On the bench in the space between the stove and the wall, sat the
strong, handsome man Jens with his carpentering and repairs; he used to
do his work, and listen in silence to the others. By the stove
"Komag-Nils" busied himself with greasing komags [Komag--a peculiar kind
of leather boot used by the Fins.] or skins--he had this name, because
he made komags. Komag-Nils was a little fellow, with untidy yellow hair,
which hung over his eyes, and a face as round as a moon, on which the
nose looked like a little button; when he laughed, his wide thin-lipped
mouth and large jaws gave him almost the expression of a death's-head.

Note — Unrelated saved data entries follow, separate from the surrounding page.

(* ===== verification/FixedContainers.v ===== *)
(** * Containers of constant size

    The containers of [types/builder.go] and [types/signing.go] whose SSZ
    encoding has a constant size, with the methods [types/builder_encoding.go]
    and [types/signing_encoding.go] give them.  Each module has the struct, its
    methods, its SSZ specification, and the proof that the methods fulfil
    [CodecLaws], [FixedSize] and [HashableLaws]. *)

From S2P Require Import Prelude Fastssz Hasher SszObject.
#[local] Open Scope Z_scope.
#[local] Open Scope go_scope.

Module Eth1Data.
Record t := mk { DepositRoot : bytes; DepositCount : Z; BlockHash : bytes }.
Definition zero : t := mk (zeros 32) 0 (zeros 32).

Section codec.
Context `{!SSZ}.

Definition Wf (e : t) : Prop :=
  len (DepositRoot e) = 32 ∧ u64 (DepositCount e) ∧ len (BlockHash e) = 32.

Definition MarshalSSZTo (e : t) (buf : bytes) : res (t * bytes) :=
  let dst := buf in
  let dst := dst ++ DepositRoot e in
  let dst := MarshalUint64 dst (DepositCount e) in
  let dst := dst ++ BlockHash e in
  Ok (e, dst).

Definition UnmarshalSSZ (e : t) (buf : bytes) : res t :=
  let size := len buf in
  if negb (size =? 72) then Err ErrSize else
  b0 ← slice buf 0 32;
  b1 ← slice buf 32 40;
  b2 ← slice buf 40 72;
  Ok (mk (copy (DepositRoot e) b0) (UnmarshallUint64 b1) (copy (BlockHash e) b2)).

Definition SizeSSZ (e : t) : res (t * Z) := Ok (e, 72).

#[global] Instance codec : Codec t := {
  new := zero; marshalSSZTo := MarshalSSZTo;
  unmarshalSSZ := UnmarshalSSZ; sizeSSZ := SizeSSZ;
}.

Definition parts (e : t) : list part :=
  [Fixed (DepositRoot e); Fixed (uint64_bytes (DepositCount e));
   Fixed (BlockHash e)].
#[global] Instance spec : CodecSpec t :=
  { wf := Wf; enc e := container (parts e); max_size := 72 }.

Context `{!SSZLaws}.
#[global] Instance laws : CodecLaws t.
Proof.
  split.
  - intros [] dst Hx. open_wf. cbn. unfold MarshalSSZTo. marshal_tac.
  - intros [] Hx. open_wf. cbn. unfold SizeSSZ. do 2 f_equal. enc_norm. len_norm.
  - intros [] Hx. open_wf. cbn. unfold UnmarshalSSZ. unmarshal_tac.
  - intros b. cbn. unfold UnmarshalSSZ. unmarshal_wf_tac.
  - intros [] Hx. open_wf. cbn. enc_norm. len_norm.
Qed.
#[global] Instance fixed : FixedSize t 72.
Proof.
  split.
  - intros [] Hx. open_wf. cbn. enc_norm. len_norm.
  - intros b x Hx. cbn in Hx. unfold UnmarshalSSZ in Hx. canonical_tac Hx.
Qed.
End codec.

Section hash.
Context `{!Hasher}.

Definition HashTreeRootWith (e : t) (hh : hasher) : res hasher :=
  let indx := hh_Index hh in
  let hh := hh_PutBytes hh (DepositRoot e) in
  let hh := hh_PutUint64 hh (DepositCount e) in
  let hh := hh_PutBytes hh (BlockHash e) in
  Ok (hh_Merkleize hh indx).
#[global] Instance hashable : Hashable t := { hashTreeRootWith := HashTreeRootWith }.

Context `{!HasherModel}.
#[global, refine] Instance hash_spec : HashableSpec t :=
  { root e := container_root
    [bytes_chunks (DepositRoot e); uint64_chunk (DepositCount e);
     bytes_chunks (BlockHash e)] }.
Proof. intros. apply merkleize_len. Defined.
#[global] Instance hash_laws `{!SSZ} : HashableLaws t.
Proof.
  split. intros [] Hx hh Hh. open_wf. cbn. unfold HashTreeRootWith. push_tac.
Qed.
End hash.
#[global] Opaque codec spec hashable hash_spec.
End Eth1Data.

Module BeaconBlockHeader.
Record t := mk {
  Slot : Z;
  ProposerIndex : Z;
  ParentRoot : bytes;
  StateRoot : bytes;
  BodyRoot : bytes;
}.
Definition zero : t := mk 0 0 (zeros 32) (zeros 32) (zeros 32).

Section codec.
Context `{!SSZ}.

Definition Wf (b : t) : Prop :=
  u64 (Slot b) ∧ u64 (ProposerIndex b) ∧ len (ParentRoot b) = 32 ∧ len (StateRoot b) = 32 ∧ len (BodyRoot b) = 32.

Definition MarshalSSZTo (b : t) (buf : bytes) : res (t * bytes) :=
  let dst := buf in
  let dst := MarshalUint64 dst (Slot b) in
  let dst := MarshalUint64 dst (ProposerIndex b) in
  let dst := dst ++ ParentRoot b in
  let dst := dst ++ StateRoot b in
  let dst := dst ++ BodyRoot b in
  Ok (b, dst).

Definition UnmarshalSSZ (b : t) (buf : bytes) : res t :=
  let size := len buf in
  if negb (size =? 112) then Err ErrSize else
  b0 ← slice buf 0 8;
  b1 ← slice buf 8 16;
  b2 ← slice buf 16 48;
  b3 ← slice buf 48 80;
  b4 ← slice buf 80 112;
  Ok (mk (UnmarshallUint64 b0) (UnmarshallUint64 b1) (copy (ParentRoot b) b2)
    (copy (StateRoot b) b3) (copy (BodyRoot b) b4)).

Definition SizeSSZ (b : t) : res (t * Z) := Ok (b, 112).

His small, watery eyes blinked at you mysteriously, but showed plainly
that he was not wanting in common sense. It was he, in fact, who could
tell the greatest number of stories, but still more was it he who could
get a stranger to tell stories of the visible or the invisible world
just as they occurred to him.

A third man went by a nickname, which, however, they never gave him
within his hearing; Anders Lead-head, was so called, because he now and
then had bad fits of drinking, and nearly lost his place in consequence.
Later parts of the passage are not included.